Le président du Brésil a admis, jeudi, son retour au Parti social-libéral (PSL), pour lequel il avait été élu à l'élection présidentielle de 2018, et qu'il avait quitté l'année dernière après des désaccords.

Après avoir rompu avec le PSL, Bolsonaro a annoncé la création du parti Alliance pour le Brésil, mais a reconnu qu'il s'agissait d'un processus compliqué.

«Il est difficile de former un parti. Ce n'est pas impossible. (Mais) je ne peux pas investir à 100% dans Aliança (pour le Brésil). J'ai regardé d'autres partis. J'ai déjà parlé avec trois partis, dont l'un était Roberto Jefferson (PTB, Parti travailliste brésilien). Il y a la quatrième hypothèse, celle du PSL, qui signalait un rapprochement à table », a déclaré Jair Bolsonaro, dans l'habituelle diffusion en direct sur le réseau social Facebook.

Bolsonaro a été élu chef de l'Etat par le PSL en 2018, mais a quitté le parti après des conflits avec le président de la formation politique, Luciano Bivar.
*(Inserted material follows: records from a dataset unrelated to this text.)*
Definition parsed_pairs (items : list str) (c0 : option IpAddr) (s0 h0 : option str) (qs : list (str * str)) : Prop :=
  Forall2 (fun item q => parameter_of item = Some q) items qs /\ Forall allowed_parameter qs /\ NoDup (map fst qs) /\
  (unset c0 ##"for" qs /\ unset s0 ##"proto" qs /\ unset h0 ##"host" qs).
Definition results_in (c0 : option IpAddr) (s0 h0 : option str) (qs : list (str * str)) : option IpAddr * option str * option str :=
  (or_else c0 (value_of ##"for" qs ≫= parse_ip), or_else s0 (value_of ##"proto" qs), or_else h0 (value_of ##"host" qs)).

Lemma unset_cons {A} (o : option A) name q qs : unset o name (q :: qs) <-> unset o name qs /\ (o = None \/ name <> q.1).
Proof.
  unfold unset. cbn [map]. rewrite not_elem_of_cons. destruct o as [x|]; cbn [is_some]; [|naive_solver]. split.
  - intros HU. destruct (HU eq_refl). split; [done | by right].
  - intros [HU [?|?]] _; [done|]. split; [done | by apply HU].
Qed.

(** The accumulators after a turn stand for the parameter that was read. *)
Lemma next_pair_step c0 s0 h0 q st qs :
  next_pair c0 s0 h0 q = Some st ->
  let '(c1, s1, h1) := st in
  ((unset c1 ##"for" qs /\ unset s1 ##"proto" qs /\ unset h1 ##"host" qs) <->
   q.1 ∉ map fst qs /\ unset c0 ##"for" (q :: qs) /\ unset s0 ##"proto" (q :: qs) /\ unset h0 ##"host" (q :: qs)) /\
  results_in c1 s1 h1 qs = results_in c0 s0 h0 (q :: qs).
Proof.
  destruct st as [[c1 s1] h1]. intros [[_ HA] HS]%next_pair_Some. destruct q as [name value]. cbn [fst snd] in *. rewrite (unset_cons c0), (unset_cons s0), (unset_cons h0). cbn [fst].
  destruct HS as [(-> & -> & [= -> -> ->])|[(-> & -> & [= -> -> ->])|(-> & -> & [= -> -> ->])]]; unfold results_in; cbn [value_of fst snd].
  - assert (is_some (parse_ip value) = true) as HI by naive_solver.
    change (str_eqb ##"for" ##"for") with true. change (str_eqb ##"for" ##"proto") with false.
    change (str_eqb ##"for" ##"host") with false. cbn [mbind option_bind or_else].
    destruct (parse_ip value) as [ip|]; [|done]. split; [|done]. unfold unset at 1 4. cbn [is_some]. naive_solver.
  - change (str_eqb ##"proto" ##"for") with false. change (str_eqb ##"proto" ##"proto") with true.
    change (str_eqb ##"proto" ##"host") with false. split; [|done]. unfold unset at 2 5. cbn [is_some]. naive_solver.
  - change (str_eqb ##"host" ##"for") with false. change (str_eqb ##"host" ##"proto") with false.
    change (str_eqb ##"host" ##"host") with true. split; [|done]. unfold unset at 3 6. cbn [is_some]. naive_solver.
Qed.

Lemma next_pair_allowed c0 s0 h0 q qs :
  allowed_parameter q -> unset c0 ##"for" (q :: qs) -> unset s0 ##"proto" (q :: qs) -> unset h0 ##"host" (q :: qs) ->
  exists st, next_pair c0 s0 h0 q = Some st.
Proof.
  rewrite (unset_cons c0), (unset_cons s0), (unset_cons h0). intros HA HC HS HH. pose proof HA as [_ HQ].
  destruct HQ as [[E _]|[[E _]|[E _]]]; (eexists; apply next_pair_Some; split; [done|]); naive_solver.
Qed.

Lemma parse_pairs_Ok items c0 s0 h0 r :
  parse_pairs is_authority items c0 s0 h0 = Ok r <-> exists qs, parsed_pairs items c0 s0 h0 qs /\ r = results_in c0 s0 h0 qs.
Proof.
  revert c0 s0 h0. induction items as [|item items IH]; intros c0 s0 h0.
  { assert (HR : results_in c0 s0 h0 [] = (c0, s0, h0)) by (by destruct c0, s0, h0). cbn [parse_pairs]. split.
    - intros [= <-]. exists []. rewrite HR. split; [|done].
      split_and!; try constructor; intros ?; apply not_elem_of_nil.
    - intros (qs & [HF _] & ->). inversion HF; subst. by rewrite HR. }
  rewrite parse_pairs_cons. split.
  - destruct (parameter_of item) as [q|] eqn:HQ; cbn [mbind option_bind]; [|done].
    destruct (next_pair c0 s0 h0 q) as [[[c1 s1] h1]|] eqn:HS; [|done]. intros (qs & (H1 & H2 & H3 & HU) & ->)%IH.
    destruct (next_pair_step _ _ _ _ _ qs HS) as [HI HR]. apply HI in HU as [HN HU]. exists (q :: qs). split; [|done].
    apply next_pair_Some in HS as [HA _]. split_and!; [by constructor | by constructor | by constructor | apply HU..].
  - intros (qs & (H1 & H2 & H3 & HU) & ->). inversion H1 as [|? q ? qs' HQ H1']; subst. rewrite HQ. cbn [mbind option_bind].
    apply Forall_cons in H2 as [HA H2]. apply NoDup_cons in H3 as [HN H3].
    destruct (next_pair_allowed c0 s0 h0 q qs' HA) as [[[c1 s1] h1] HS]; [apply HU..|]. rewrite HS. apply IH.
    destruct (next_pair_step _ _ _ _ _ qs' HS) as [HI HR]. exists qs'. split; [|done].
    split_and!; [done | done | done | apply HI; by split..].
Qed.

Lemma parse_forwarded_element_Ok text e : parse_forwarded_element is_authority text = Ok e <-> element_says text e.
Proof.
  unfold parse_forwarded_element, element_says. split.
  - destruct (parse_pairs _ _ _ _ _) as [[[[ip|] s] h]|] eqn:HP; [|done..]. intros [= <-].
    apply parse_pairs_Ok in HP as (qs & (H1 & H2 & H3 & _) & [= HC HS HH]). by exists qs.
  - intros (qs & H1 & H2 & H3 & HC & HS & HH).
    rewrite (proj2 (parse_pairs_Ok (split ";" text) None None None (results_in None None None qs))).
    + unfold results_in. cbn [or_else]. rewrite HC, <- HS, <- HH. by destruct e.
    + exists qs. split; [|done]. by split_and!.
Qed.

(** *** What the headers say *)

Context `{HttpLaws}.

Definition header_text (value : HeaderValue) (text : str) : Prop :=
  hv_to_str value = Some text /\ (List.length text <= MAX_FORWARDED_HEADER_BYTES)%nat.

(** One [Forwarded] header of at most [hops + 1] elements, the client found among their
    addresses; scheme and host are those of the last element, the only one that may have them. *)
Definition forwarded_says (headers : HeaderMap) (p : TrustedProxyPolicy) (ctx : ForwardedContext) : Prop :=
  exists value text elements edge,
    hm_get_all FORWARDED headers = [value] /\ header_text value text /\
    Forall2 (fun piece e => element_says (trim piece) e) (split "," text) elements /\
    (List.length elements <= forwarded_chain_hops p + 1)%nat /\
    Forall (fun e => el_scheme e = None /\ el_host e = None) (removelast elements) /\ last elements = Some edge /\
    client_of p (map el_client_ip elements) (client_ip ctx) /\ scheme ctx = el_scheme edge /\ host ctx = el_host edge.

Definition optional_says (headers : HeaderMap) (name : str) (ok : str -> Prop) (o : option str) : Prop :=
  match o with
  | None => hm_get_all name headers = []
  | Some text => exists value, hm_get_all name headers = [value] /\ header_text value text /\ ok text
  end.
Definition header_host (h : str) : Prop := ","%char ∉ h /\ " "%char ∉ h /\ byte_of 34 ∉ h /\ plain_host h.

(** One [X-Forwarded-For] header of at most [hops + 1] addresses, the client found among them,
    with at most one scheme and one host. *)
Definition x_forwarded_says (headers : HeaderMap) (p : TrustedProxyPolicy) (ctx : ForwardedContext) : Prop :=
  exists value text chain,
    hm_get_all X_FORWARDED_FOR headers = [value] /\ header_text value text /\
    Forall2 (fun piece ip => parse_ip (trim piece) = Some ip) (split "," text) chain /\
    (List.length chain <= forwarded_chain_hops p + 1)%nat /\ client_of p chain (client_ip ctx) /\
    optional_says headers X_FORWARDED_PROTO http_scheme (scheme ctx) /\
    optional_says headers X_FORWARDED_HOST header_host (host ctx).

Definition headers_say (f : TrustedProxyHeaderFamily) : HeaderMap -> TrustedProxyPolicy -> ForwardedContext -> Prop :=
  match f with Forwarded => forwarded_says | XForwarded => x_forwarded_says end.

Lemma bounded_header_text_Ok value text : bounded_header_text value = Ok text <-> header_text value text.
Proof.
  unfold bounded_header_text, header_text. destruct (hv_to_str value) as [t|]; [|naive_solver].
  destruct (Nat.leb_spec (List.length t) MAX_FORWARDED_HEADER_BYTES); split; intros HB; try done.
  - by injection HB as <-.
  - destruct HB as [[= <-] _]. done.
  - destruct HB as [[= <-] ?]. lia.
Qed.
Lemma single_header_None headers name : single_header headers name = Ok None <-> hm_get_all name headers = [].
Proof. unfold single_header. by destruct (hm_get_all name headers) as [|? [|]]. Qed.
Lemma single_header_Some headers name value : single_header headers name = Ok (Some value) <-> hm_get_all name headers = [value].
Proof. unfold single_header. destruct (hm_get_all name headers) as [|? [|]]; naive_solver. Qed.

Lemma collect_map_Ok {A B} (f : A -> result B unit) l xs :
  collect_results (map f l) = Ok xs <-> Forall2 (fun x y => f x = Ok y) l xs.
Proof.
  rewrite collect_results_Ok. revert xs. induction l as [|x l IH]; intros [|y xs]; cbn [map fmap list_fmap].
  - by split.
  - split; [done | inversion 1].
  - split; [done | inversion 1].
  - rewrite Forall2_cons. rewrite <- IH. split; [by intros [= ? ?] | by intros [-> ->]].
Qed.
Lemma ok_or_Ok {A} (o : option A) x : ok_or o tt = Ok x <-> o = Some x.
Proof. destruct o; cbn; naive_solver. Qed.

Lemma no_metadata elements :
  existsb (fun e => is_some (el_scheme e) || is_some (el_host e)) elements = false <->
  Forall (fun e => el_scheme e = None /\ el_host e = None) elements.
Proof.
  rewrite existsb_false. split; intros HF; (eapply Forall_impl; [exact HF|]); intros e; cbn;
    destruct (el_scheme e), (el_host e); cbn; naive_solver.
Qed.

Lemma parse_forwarded_headers_Ok headers p ctx :
  parse_forwarded_headers is_authority headers p = Ok (Some ctx) <-> forwarded_says headers p ctx.
Proof.
  unfold parse_forwarded_headers. split.
  - destruct (single_header headers FORWARDED) as [[value|]|] eqn:HV; [|done..]. apply single_header_Some in HV.
    cbn [option_map transpose]. destruct (parse_forwarded _ value p) as [ctx'|] eqn:HP; [|done]. intros [= ->].
    unfold parse_forwarded in HP. destruct (bounded_header_text value) as [text|] eqn:HT; [|done].
    destruct (collect_results _) as [elements|] eqn:HC; [|done]. destruct (negb _ || _) eqn:HL; [done|].
    destruct (existsb _ _) eqn:HM; [done|]. destruct (last elements) as [edge|] eqn:HE; [|done].
    rewrite select_element_eq, map_rev in HP. destruct (select_from_right _ _ _) as [ip|] eqn:HS; [|done]. injection HP as <-.
    apply orb_false_iff in HL as [_ HL]. apply Nat.ltb_ge in HL. apply collect_map_Ok in HC.
    exists value, text, elements, edge. split_and!; [done | by apply bounded_header_text_Ok | | done | by apply no_metadata | done | | done..].
    + eapply Forall2_impl; [exact HC|]. intros piece e. apply parse_forwarded_element_Ok.
    + by apply select_client_ip_Ok.
  - intros (value & text & elements & edge & HV & HT & HC & HL & HM & HE & HS & H1 & H2).
    apply single_header_Some in HV as ->. cbn [option_map transpose]. unfold parse_forwarded.
    apply bounded_header_text_Ok in HT as ->. rewrite (proj2 (collect_map_Ok _ _ elements)).
    2:{ eapply Forall2_impl; [exact HC|]. intros piece e. apply parse_forwarded_element_Ok. }
    rewrite (proj2 (Nat.ltb_ge _ _) HL), (proj2 (no_metadata _) HM), HE.
    rewrite (proj2 (Nat.ltb_lt 0 (List.length elements))) by (destruct elements; [done | cbn; lia]). cbn [negb orb].
    rewrite select_element_eq, map_rev. apply select_client_ip_Ok in HS. unfold select_client_ip in HS. rewrite HS.
    rewrite <- H1, <- H2. by destruct ctx.
Qed.

Lemma optional_header_Ok (parse : HeaderValue -> result str unit) ok headers name o :
  (forall value text, parse value = Ok text <-> header_text value text /\ ok text) ->
  (exists found, single_header headers name = Ok found /\ transpose (option_map parse found) = Ok o) <->
  optional_says headers name ok o.
Proof.
  intros HP. split.
  - intros ([value|] & HV & HT); cbn [option_map transpose] in HT.
    + apply single_header_Some in HV. destruct (parse value) as [text|] eqn:HE; [|done]. injection HT as <-.
      apply HP in HE. by exists value.
    + injection HT as <-. by apply single_header_None.
  - destruct o as [text|]; cbn [optional_says].
    + intros (value & HV & HB). exists (Some value). split; [by apply single_header_Some|]. cbn [option_map transpose].
      by rewrite (proj2 (HP _ _) HB).
    + intros HV. exists None. split; [by apply single_header_None | done].
Qed.

Lemma parse_x_forwarded_scheme_Ok value text :
  parse_x_forwarded_scheme value = Ok text <-> header_text value text /\ http_scheme text.
Proof.
  unfold parse_x_forwarded_scheme. rewrite <- bounded_header_text_Ok, <- http_scheme_true.
  destruct (bounded_header_text value) as [t|]; [|by split; [|intros [? _]]].
  destruct (str_eqb t _ || _) eqn:HE; split; [by intros [= <-] | by intros [? _] | done |].
  intros [[= <-] HT]. by rewrite HE in HT.
Qed.
Lemma parse_x_forwarded_host_Ok value text :
  parse_x_forwarded_host is_authority value = Ok text <-> header_text value text /\ header_host text.
Proof.
  assert (HH : header_host text <-> contains_any [","%char; " "%char; byte_of 34; "@"%char] text = false /\ is_authority text = true).
  { unfold header_host, plain_host. rewrite contains_any_false. split; [|intros [HC HA]; repeat split; [apply HC; set_solver.. | exact HA]].
    intros (?&?&?&?&?). split; [|done]. intros x. rewrite !elem_of_cons, elem_of_nil. naive_solver. }
  unfold parse_x_forwarded_host. rewrite <- bounded_header_text_Ok, HH.
  destruct (bounded_header_text value) as [t|]; [|by split; [|intros [? _]]].
  destruct (negb (contains_any _ t) && is_authority t) eqn:HE; split; [intros [= <-] | by intros [? _] | done |].
  - apply andb_true_iff in HE as [HC%negb_true_iff HA]. done.
  - intros [[= <-] [HC HA]]. by rewrite HC, HA in HE.
Qed.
Depuis lors, Bolsonaro tente de former l'Alliance pour le Brésil.

Cependant, jusqu'au mois dernier, le tribunal électoral brésilien n'avait accepté que 3,2% des signatures remises pour former le parti, après avoir détecté des irrégularités, telles que des électeurs inexistants et des personnes déjà décédées.

Sur les 492 000 signatures d'électeurs nécessaires pour que l'Alliance pour le Brésil devienne une réalité, au 13 juillet, seulement 16 000 environ avaient été acceptées, tandis que plus de 25 000 avaient été rejetées en raison d'irrégularités, selon la Cour électorale supérieure.

«Je vais parler à PSL. Bien que je sois parti, il y a environ 43, 44 parlementaires avec qui je parle. Il y en a environ huit qui ne peuvent pas parler au niveau, (parce) qu'ils attaquent en personne », a ajouté Bolsonaro, soulignant qu'il n'abandonnerait pas l'Alliance pour le Brésil maintenant.

Dans la transmission hebdomadaire directe sur Facebook, le président brésilien a de nouveau défendu l'utilisation de la chloroquine dans le traitement de la covid-19, un médicament utilisé dans des maladies comme le paludisme, mais sans preuve scientifique de l'efficacité contre le nouveau coronavirus (SRAS-CoV-2).

Bolsonaro a justifié la production d'environ quatre millions de comprimés de chloroquine par l'armée, affirmant qu'ils ne seront vendus que sur ordonnance, mais que «rien ne sera gaspillé».

"Certains me critiquaient en disant" ah, le président a envoyé l'armée faire des pilules ". Ce n'est pas seulement l'armée. Si chaque personne en prend une demi-douzaine, avec une ordonnance, cela donne 700, 800 mille doses. (…) Rien ne sera jeté, tout sera utilisé d'une manière ou d'une autre », a-t-il dit.

Le Président a indiqué que l'Agence de surveillance sanitaire (Anvisa) du Brésil aurait autorisé l'achat de chloroquine avec une prescription médicale commune.

«L'information est arrivée ici que le président d'Anvisa, l'amiral Barra, vient de confirmer l'information sur l'hydroxychloroquine et l'ivermectine. Vous pouvez déjà acheter avec une simple ordonnance, si votre médecin vous le recommande, évidemment », a déclaré le chef de l'Etat, qui en a profité pour regretter les plus de 100 000 décès causés par le covid-19 dans le pays.

Bolsonaro, l'un des chefs d'État les plus sceptiques quant à la gravité de la pandémie, a contracté la maladie en juillet et a déclaré qu'il s'était rétabli grâce à la chloroquine.

Le Brésil compte 105 463 décès et 3 224 876 cas confirmés de covid-19 depuis le début de la pandémie, étant le deuxième pays le plus touché par la maladie au monde, après les États-Unis.

MYMM // EJ

Le président content du Brésil admet être revenu au parti qu'il a abandonné l'année dernière apparaît d'abord à Visão.